Records for this exercise:
========

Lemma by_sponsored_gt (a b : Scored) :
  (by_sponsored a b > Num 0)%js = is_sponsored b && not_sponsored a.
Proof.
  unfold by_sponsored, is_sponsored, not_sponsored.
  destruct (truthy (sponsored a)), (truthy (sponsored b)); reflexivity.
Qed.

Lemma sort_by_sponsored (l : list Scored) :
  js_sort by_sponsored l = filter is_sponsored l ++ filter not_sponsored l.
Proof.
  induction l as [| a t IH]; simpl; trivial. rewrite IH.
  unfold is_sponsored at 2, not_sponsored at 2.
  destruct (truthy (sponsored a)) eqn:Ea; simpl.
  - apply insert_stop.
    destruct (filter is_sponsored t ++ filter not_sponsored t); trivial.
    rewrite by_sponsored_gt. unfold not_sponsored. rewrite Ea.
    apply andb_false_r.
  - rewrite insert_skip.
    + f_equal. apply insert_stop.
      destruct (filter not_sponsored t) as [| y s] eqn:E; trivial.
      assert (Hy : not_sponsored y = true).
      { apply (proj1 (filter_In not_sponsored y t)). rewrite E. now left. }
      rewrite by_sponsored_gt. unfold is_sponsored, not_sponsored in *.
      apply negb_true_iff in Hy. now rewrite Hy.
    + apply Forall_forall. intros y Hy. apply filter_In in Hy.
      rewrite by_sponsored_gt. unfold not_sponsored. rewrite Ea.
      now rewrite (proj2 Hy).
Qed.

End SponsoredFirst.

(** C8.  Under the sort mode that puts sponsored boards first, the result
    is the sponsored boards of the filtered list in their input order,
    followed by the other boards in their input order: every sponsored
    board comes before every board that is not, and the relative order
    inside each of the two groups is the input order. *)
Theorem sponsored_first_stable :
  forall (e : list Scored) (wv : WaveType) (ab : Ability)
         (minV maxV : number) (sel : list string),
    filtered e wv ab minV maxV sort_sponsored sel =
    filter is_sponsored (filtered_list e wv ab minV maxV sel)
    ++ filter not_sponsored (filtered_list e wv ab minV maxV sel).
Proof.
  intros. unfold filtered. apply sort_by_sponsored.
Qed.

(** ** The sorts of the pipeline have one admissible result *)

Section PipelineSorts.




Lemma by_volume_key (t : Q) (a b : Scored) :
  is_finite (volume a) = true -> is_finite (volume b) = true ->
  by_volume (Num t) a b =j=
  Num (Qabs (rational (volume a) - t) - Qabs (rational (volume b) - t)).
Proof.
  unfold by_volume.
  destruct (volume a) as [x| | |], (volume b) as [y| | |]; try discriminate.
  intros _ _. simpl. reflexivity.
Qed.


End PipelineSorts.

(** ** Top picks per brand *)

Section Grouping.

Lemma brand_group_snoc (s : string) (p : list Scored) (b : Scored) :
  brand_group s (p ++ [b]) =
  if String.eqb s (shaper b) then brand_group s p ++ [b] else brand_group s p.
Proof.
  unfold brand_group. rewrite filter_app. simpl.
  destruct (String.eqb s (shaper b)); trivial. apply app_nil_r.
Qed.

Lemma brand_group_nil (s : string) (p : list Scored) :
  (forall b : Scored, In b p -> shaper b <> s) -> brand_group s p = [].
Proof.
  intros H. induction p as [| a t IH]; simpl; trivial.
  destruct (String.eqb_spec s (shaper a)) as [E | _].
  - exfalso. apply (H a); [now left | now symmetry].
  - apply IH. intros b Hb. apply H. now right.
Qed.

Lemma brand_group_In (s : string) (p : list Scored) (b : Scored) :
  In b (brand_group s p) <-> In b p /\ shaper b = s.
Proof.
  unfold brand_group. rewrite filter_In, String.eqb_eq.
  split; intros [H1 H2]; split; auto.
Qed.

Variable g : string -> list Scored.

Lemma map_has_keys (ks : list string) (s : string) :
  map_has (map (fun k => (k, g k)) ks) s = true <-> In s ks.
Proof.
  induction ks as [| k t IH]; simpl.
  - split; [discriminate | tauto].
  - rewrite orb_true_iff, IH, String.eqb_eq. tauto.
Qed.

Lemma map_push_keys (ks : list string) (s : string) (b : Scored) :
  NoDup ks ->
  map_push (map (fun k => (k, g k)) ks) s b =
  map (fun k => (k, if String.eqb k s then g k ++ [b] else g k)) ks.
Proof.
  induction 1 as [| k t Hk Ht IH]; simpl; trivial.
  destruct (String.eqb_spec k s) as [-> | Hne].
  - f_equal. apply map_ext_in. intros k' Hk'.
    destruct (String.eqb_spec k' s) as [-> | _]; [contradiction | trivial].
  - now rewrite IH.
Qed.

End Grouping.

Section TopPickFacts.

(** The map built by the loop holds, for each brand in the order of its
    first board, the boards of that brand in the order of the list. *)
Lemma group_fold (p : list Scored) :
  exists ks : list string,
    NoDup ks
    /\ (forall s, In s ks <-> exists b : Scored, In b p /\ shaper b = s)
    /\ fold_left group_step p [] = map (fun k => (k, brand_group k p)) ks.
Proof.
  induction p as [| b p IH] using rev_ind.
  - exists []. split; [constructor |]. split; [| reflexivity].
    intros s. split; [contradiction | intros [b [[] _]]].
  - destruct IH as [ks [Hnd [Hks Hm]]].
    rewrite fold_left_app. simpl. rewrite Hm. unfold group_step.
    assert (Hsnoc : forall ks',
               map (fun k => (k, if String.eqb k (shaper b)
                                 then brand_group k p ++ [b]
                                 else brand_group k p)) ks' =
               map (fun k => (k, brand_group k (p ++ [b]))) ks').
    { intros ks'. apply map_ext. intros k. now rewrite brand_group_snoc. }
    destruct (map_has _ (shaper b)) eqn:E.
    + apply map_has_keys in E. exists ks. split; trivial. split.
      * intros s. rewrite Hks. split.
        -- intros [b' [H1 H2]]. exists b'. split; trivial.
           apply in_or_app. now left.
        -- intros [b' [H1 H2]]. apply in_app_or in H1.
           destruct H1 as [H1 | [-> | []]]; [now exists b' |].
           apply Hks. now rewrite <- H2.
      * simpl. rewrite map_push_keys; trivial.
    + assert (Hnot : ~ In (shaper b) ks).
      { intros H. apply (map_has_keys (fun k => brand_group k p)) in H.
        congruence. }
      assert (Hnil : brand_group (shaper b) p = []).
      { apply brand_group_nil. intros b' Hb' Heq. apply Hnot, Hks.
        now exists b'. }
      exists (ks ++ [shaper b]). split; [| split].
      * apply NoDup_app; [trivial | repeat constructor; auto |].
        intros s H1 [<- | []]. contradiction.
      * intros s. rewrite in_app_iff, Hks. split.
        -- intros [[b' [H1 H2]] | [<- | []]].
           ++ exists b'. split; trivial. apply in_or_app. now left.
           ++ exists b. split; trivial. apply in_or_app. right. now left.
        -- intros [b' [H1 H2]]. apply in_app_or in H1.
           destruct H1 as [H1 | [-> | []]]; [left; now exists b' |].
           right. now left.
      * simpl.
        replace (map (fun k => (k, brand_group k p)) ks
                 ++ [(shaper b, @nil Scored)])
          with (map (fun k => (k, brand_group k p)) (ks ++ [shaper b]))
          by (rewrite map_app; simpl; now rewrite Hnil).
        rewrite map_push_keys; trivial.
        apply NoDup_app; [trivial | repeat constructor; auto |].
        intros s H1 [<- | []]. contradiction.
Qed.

========

Directions for this task:
Extract every line containing the string "Hnot" from the data above.

Task output:
    + assert (Hnot : ~ In (shaper b) ks).
      { apply brand_group_nil. intros b' Hb' Heq. apply Hnot, Hks.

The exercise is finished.